§ **TO DO**
For the material that follows, return exactly the lines from the one with "apply wp_bind, wp_assert; [done|]." through the one with "W) = negb (Z.odd ry) ->", both ends included.

§ **RECORDS FOR THIS EXERCISE**
(* ===== verification/WavlErase.v ===== *)
(** * Erasure from a WAVL tree

    A node with two children first trades places with its successor; a node with at
    most one child is unlinked; and the rebalancing restores the rank rule from the
    rank parities alone. *)

From stdpp Require Import gmap sorting.
From S2P Require Import Prelude Wavl WavlSpec WavlLogic WavlInsert WavlQuery.

(** Equality of concatenations up to associativity. *)
Ltac app_eq := repeat first [ rewrite <- app_assoc | rewrite app_nil_r | progress simpl ]; done.

Section Rebalance.
Context (this : N) (h0 : gmap N WAVLTreeNodeState) (b : book).
#[local] Abbreviation at_hole := (at_hole this h0 b).
#[local] Abbreviation balanced := (balanced this h0 b).

Lemma odd_shift r k : Z.odd (r + 2 * k) = Z.odd r.
Proof. by rewrite Z.odd_add_mul_2. Qed.

(** Two ranks one or two apart differ in parity exactly when they are one apart. *)
Lemma parity_diff r s : diff12 r s -> Bool.eqb (Z.odd s) (Z.odd r) = (r =? s + 2).
Proof.
  unfold diff12. intros H. assert (r = s + 1 \/ r = s + 2) as [->| ->] by lia.
  - rewrite Z.odd_add. replace (s + 1 =? s + 2) with false by lia. by destruct (Z.odd s).
  - rewrite Z.odd_add, Z.eqb_refl. by destruct (Z.odd s).
Qed.

Lemma is_leaf_NSd tr p x y r :
  negb (valid_sentinel_ptr (left_ (NSd tr p x y r))) && negb (valid_sentinel_ptr (right_ (NSd tr p x y r))) =
  negb (valid_sentinel_ptr x) && negb (valid_sentinel_ptr y).
Proof. destruct tr; simpl; [done|]. apply andb_comm. Qed.

(** *** Rotations *)

(** The sibling's far child [W] is a 2-child: a double rotation at [V]. *)
Lemma DoRotations_double tr w c X z rz V1 v rv V2 y ry W :
  at_hole w c (mk tr X z rz (mk tr (mk tr V1 v rv V2) y ry W)) ->
  Z.odd (rank W) = Z.odd ry -> Z.odd rv = negb (Z.odd ry) ->
  wp (BalancePostErase_DoRotations this tr (Obj y) (Obj z)) w (fun _ w' =>
    at_hole w' c (mk tr (mk tr X z (rz - 2) V1) v (rv + 2) (mk tr V2 y (ry - 1) W))).
Proof.
  intros H HW Hv. unfold BalancePostErase_DoRotations. do 2 (apply wp_bind, wp_assert; [done|]).
  pose proof (proj1 (at_hole_RL _ _ _ _ _ _ _ _ _ _) H) as Hy.
  pose proof (proj1 (at_hole_RL _ _ _ _ _ _ _ _ _ _) Hy) as HWh.
  pose proof (proj1 (at_hole_LR _ _ _ _ _ _ _ _ _ _) Hy) as Hvh.
  apply wp_bind, (wp_root_node _ _ _ _ _ _ _ _ _ _ _ Hy). autorewrite with wavl.
  apply wp_bind, (wp_child_parity _ _ _ _ _ _ _ _ HWh). rewrite HW, eqb_reflx, hang_mk. simpl.
  apply wp_bind, wp_assert; [done|]. apply wp_bind, (wp_root_node _ _ _ _ _ _ _ _ _ _ _ Hvh). autorewrite with wavl.
  apply wp_bind, wp_assert; [rewrite Hv; by destruct (Z.odd ry)|].
  rewrite <- !(mk_Inverse tr _ y), <- (mk_Inverse tr _ v) in Hy.
  apply wp_bind. eapply wp_mono; [apply (RotateLR_ok _ _ _ _ _ _ _ _ _ _ _ _ _ Hy)|].
  intros [] w1 H1. rewrite !mk_Inverse, <- at_hole_RL in H1.
  apply wp_bind. eapply wp_mono; [apply (RotateLR_ok _ _ _ _ _ _ _ _ _ _ _ _ _ H1)|].
  intros [] w2 H2. apply wp_bind, (wp_double_promote _ _ _ _ _ _ _ _ _ _ _ H2). intros w3 H3. rewrite at_hole_RL in H3.
  apply wp_bind, (wp_demote _ _ _ _ _ _ _ _ _ _ _ H3). intros w4 H4. rewrite <- at_hole_RL, at_hole_LR in H4.
  apply (wp_double_demote _ _ _ _ _ _ _ _ _ _ _ H4). intros w5 H5. by rewrite <- at_hole_LR in H5.
Qed.

Definition is_Leaf (t : shape) : bool := match t with Leaf => true | _ => false end.

(** [W] is a 1-child: a single rotation at [Y]. *)
Lemma DoRotations_single tr w c X z rz V y ry W :
  at_hole w c (mk tr X z rz (mk tr V y ry W)) -> Z.odd (rank W) = negb (Z.odd ry) ->
  wp (BalancePostErase_DoRotations this tr (Obj y) (Obj z)) w (fun _ w' =>
    at_hole w' c (mk tr (mk tr X z (if is_Leaf X && is_Leaf V then rz - 2 else rz - 1) V) y (ry + 1) W)).
Proof.
  intros H HW. unfold BalancePostErase_DoRotations. do 2 (apply wp_bind, wp_assert; [done|]).
  pose proof (proj1 (at_hole_RL _ _ _ _ _ _ _ _ _ _) H) as Hy.
  pose proof (proj1 (at_hole_RL _ _ _ _ _ _ _ _ _ _) Hy) as HWh.
  apply wp_bind, (wp_root_node _ _ _ _ _ _ _ _ _ _ _ Hy). autorewrite with wavl.
  apply wp_bind, (wp_child_parity _ _ _ _ _ _ _ _ HWh). rewrite HW.
  replace (Bool.eqb _ _) with false by (by destruct (Z.odd ry)). simpl.
  apply wp_bind. eapply wp_mono; [apply (RotateLR_ok _ _ _ _ _ _ _ _ _ _ _ _ _ H)|]. intros [] w1 H1.
  apply wp_bind, (wp_promote _ _ _ _ _ _ _ _ _ _ _ H1). intros w2 H2. rewrite at_hole_LR in H2.
  apply wp_bind, (wp_root_node _ _ _ _ _ _ _ _ _ _ _ H2). rewrite is_leaf_NSd, !valid_hang.
  replace (negb _ && negb _) with (is_Leaf X && is_Leaf V) by (by destruct X, V).
  destruct (is_Leaf X && is_Leaf V).
  - apply (wp_double_demote _ _ _ _ _ _ _ _ _ _ _ H2). intros w3 H3. by rewrite at_hole_LR.
  - apply (wp_demote _ _ _ _ _ _ _ _ _ _ _ H2). intros w3 H3. by rewrite at_hole_LR.
Qed.

(** [X] is a 3-child of [Z], its sibling [Y] a 1-child that is not a 2,2 node. *)
Lemma DoRotations_balanced tr w c X z rz V y W t0 :
  at_hole w c (mk tr X z rz (mk tr V y (rz - 1) W)) ->
  wavl X -> rank X = rz - 3 -> wavl (mk tr V y (rz - 1) W) -> ~ (rank V = rz - 3 /\ rank W = rz - 3) ->
  ctx_ok c rz -> inorder (plug c (mk tr X z rz (mk tr V y (rz - 1) W))) = inorder t0 ->
  wp (BalancePostErase_DoRotations this tr (Obj y) (Obj z)) w (balanced t0).
Proof.
  intros H HX HrX HY Hn22 Hc Hi. rewrite wavl_mk in HY. destruct HY as (HV & HW & HYl & HwV & HwW).
  pose proof (wavl_rank X HX) as HX0. pose proof (wavl_rank W HwW) as HW0. unfold diff12 in *.
  assert (rank W = rz - 3 \/ rank W = rz - 2) as [HrW|HrW] by lia.
  - assert (HrV : rank V = rz - 2) by lia.
    destruct (shape_mk tr V) as (V1 & v & rv & V2 & ->); [by intros ->; simpl in *; lia|].
    rewrite rank_mk in HrV. subst rv. eapply wp_mono; [apply (DoRotations_double _ _ _ _ _ _ _ _ _ _ _ _ _ H)|].
    + rewrite HrW, !Z.odd_sub. by destruct (Z.odd rz).
    + rewrite !Z.odd_sub. by destruct (Z.odd rz).
    + intros u w' H'. apply (balanced_intro _ _ _ _ _ _ _ _ H').
      * rank_rule.
      * rewrite rank_mk. by replace (rz - 2 + 2) with rz by lia.
      * rewrite <- Hi. apply inorder_plug_cong. destruct tr; simpl; by rewrite <- ?app_assoc; simpl; rewrite <- ?app_assoc.
  - eapply wp_mono; [apply (DoRotations_single _ _ _ _ _ _ _ _ _ _ H)|].
    + rewrite HrW, !Z.odd_sub. by destruct (Z.odd rz).
    + intros u w' H'. apply (balanced_intro _ _ _ _ _ _ _ _ H').
      * destruct (is_Leaf X && is_Leaf V) eqn:El; [|rank_rule].
        destruct X, V; try done. rank_rule.
      * rewrite rank_mk. by replace (rz - 1 + 1) with rz by lia.
      * rewrite <- Hi. apply inorder_plug_cong. apply inorder_rotate.
Qed.

(** *** Demotions *)

Lemma wp_odd_or_missing w c t (Q : bool -> world -> Prop) e :
  at_hole w c t -> Q (Z.odd (rank t)) w -> wp (odd_or_missing (hang this e t)) w Q.
Proof. apply (wp_child_parity this h0 b). Qed.

Lemma wp_even_and_present w c t (Q : bool -> world -> Prop) e :
  at_hole w c t -> Q (negb (Z.odd (rank t))) w -> wp (even_and_present (hang this e t)) w Q.
Proof.
  intros H HQ. unfold even_and_present. rewrite valid_hang. destruct t as [|l n r y]; [by apply wp_ret|].
  simpl. apply wp_bind, wp_bind. apply (wp_root_node _ _ _ ForwardTraits _ _ _ _ _ _ _ H). by apply wp_ret, wp_ret.
Qed.

(** The test for a 2,2 node compares the parities of its children with its own. *)
Lemma wp_is_22_node w c A y ry B (Q : bool -> world -> Prop) :
  at_hole w c (Bin A y ry B) ->
  Q (Bool.eqb (Z.odd (rank A)) (Z.odd ry) && Bool.eqb (Z.odd (rank B)) (Z.odd ry)) w ->
  forall p eA eB, wp (is_22_node (NS p (hang this eA A) (hang this eB B) (Z.odd ry))) w Q.
Proof.
  intros H HQ p eA eB. unfold is_22_node. cbn [rank_ left_ right_].
  pose proof (proj1 (at_hole_LR _ _ _ ForwardTraits _ _ _ _ _ _) H) as HA.
  pose proof (proj1 (at_hole_RL _ _ _ ForwardTraits _ _ _ _ _ _) H) as HB.
  destruct (Z.odd ry).
  - apply wp_bind, (wp_odd_or_missing _ _ _ _ _ HA). destruct (Z.odd (rank A)); [|by apply wp_ret].
    apply (wp_odd_or_missing _ _ _ _ _ HB). by destruct (Z.odd (rank B)).
  - rewrite !valid_hang. destruct A as [|a1 a a2 a3]; [by apply wp_ret|].
    destruct B as [|b1 b' b2 b3]; [by rewrite andb_false_r in HQ; apply wp_ret|]. simpl (true && true).
    apply wp_bind, (wp_even_and_present _ _ _ _ _ HA). destruct (Z.odd (rank (Bin a1 a a2 a3))); cbn [negb]; [by apply wp_ret|].
    apply (wp_even_and_present _ _ _ _ _ HB). by destruct (Z.odd (rank (Bin b1 b' b2 b3))).
Qed.

(** The step from a demoted [z] to its parent; [loop] goes on when [z] has become a
    3-child. *)
Lemma demote_climb tr c w d X z rz Y t0 (loop : bool -> ptr -> ptr -> ST world unit) :
  at_hole w c (mk d X z (rz - 1) Y) -> wavl (mk d X z (rz - 1) Y) -> 2 <= rz -> ctx_ok c rz ->
  inorder (plug c (mk d X z (rz - 1) Y)) = inorder t0 ->
  (forall f c', c = f :: c' -> frank f = rz + 2 ->
     wp (loop (bool_decide (tr = side f)) (hang this (inner (hole_edge c') (Inverse (side f))) (sibling f)) (Obj (fnode f)))
        w (balanced t0)) ->
  wp (Z_ns ← node_state (Obj z);
      if negb (valid_sentinel_ptr (parent_ Z_ns)) then mret tt
      else Z_ns' ← node_state (parent_ Z_ns);
           if Bool.eqb (rank_ Z_ns') (rank_ Z_ns) then mret tt
           else loop (same (LRChild tr Z_ns') (Obj z))
                  (if same (LRChild tr Z_ns') (Obj z) then RLChild tr Z_ns' else LRChild tr Z_ns') (parent_ Z_ns))
     w (balanced t0).
Proof.
  intros H HT Hrz Hc Hi Hloop. apply wp_bind, (wp_root_node _ _ _ _ _ _ _ _ _ _ _ H). autorewrite with wavl.
  destruct c as [|f c]; [by apply wp_ret, (balanced_intro _ _ _ _ _ _ _ _ H)|]. cbn [hole_par valid_sentinel_ptr negb].
  apply wp_bind, (wp_frame_node _ _ _ _ _ _ _ _ H). rewrite hang_mk.
  rewrite (at_hole_side _ _ _ _ _ _ _ _ H (hang_mk _ _ _ _ _ _ _)).
  destruct Hc as (Hd1 & Hd2 & _ & Hsib & Hc). unfold diff12 in Hd1, Hd2. unfold frame_cell. cbn [snd]. rewrite rank_NSd.
  assert (frank f = rz + 1 \/ frank f = rz + 2) as [Hfr|Hfr] by lia.
  - replace (Bool.eqb _ _) with true by (rewrite Hfr, Z.odd_add, Z.odd_sub; by destruct (Z.odd rz)).
    apply wp_ret, (balanced_intro _ _ _ _ _ _ _ _ H); [done| |done]. rewrite rank_mk. simpl. unfold diff12.
    repeat split; try done; lia.
  - replace (Bool.eqb _ _) with false by (rewrite Hfr, Z.odd_add, Z.odd_sub; by destruct (Z.odd rz)).
    specialize (Hloop f c eq_refl Hfr). by destruct tr, (side f).
Qed.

§ **EXERCISE RESULT**
  apply wp_bind, wp_assert; [done|]. apply wp_bind, (wp_root_node _ _ _ _ _ _ _ _ _ _ _ Hvh). autorewrite with wavl.
  apply wp_bind, wp_assert; [rewrite Hv; by destruct (Z.odd ry)|].
  rewrite <- !(mk_Inverse tr _ y), <- (mk_Inverse tr _ v) in Hy.
  apply wp_bind. eapply wp_mono; [apply (RotateLR_ok _ _ _ _ _ _ _ _ _ _ _ _ _ Hy)|].
  intros [] w1 H1. rewrite !mk_Inverse, <- at_hole_RL in H1.
  apply wp_bind. eapply wp_mono; [apply (RotateLR_ok _ _ _ _ _ _ _ _ _ _ _ _ _ H1)|].
  intros [] w2 H2. apply wp_bind, (wp_double_promote _ _ _ _ _ _ _ _ _ _ _ H2). intros w3 H3. rewrite at_hole_RL in H3.
  apply wp_bind, (wp_demote _ _ _ _ _ _ _ _ _ _ _ H3). intros w4 H4. rewrite <- at_hole_RL, at_hole_LR in H4.
  apply (wp_double_demote _ _ _ _ _ _ _ _ _ _ _ H4). intros w5 H5. by rewrite <- at_hole_LR in H5.
Qed.

Definition is_Leaf (t : shape) : bool := match t with Leaf => true | _ => false end.

(** [W] is a 1-child: a single rotation at [Y]. *)
Lemma DoRotations_single tr w c X z rz V y ry W :
  at_hole w c (mk tr X z rz (mk tr V y ry W)) -> Z.odd (rank W) = negb (Z.odd ry) ->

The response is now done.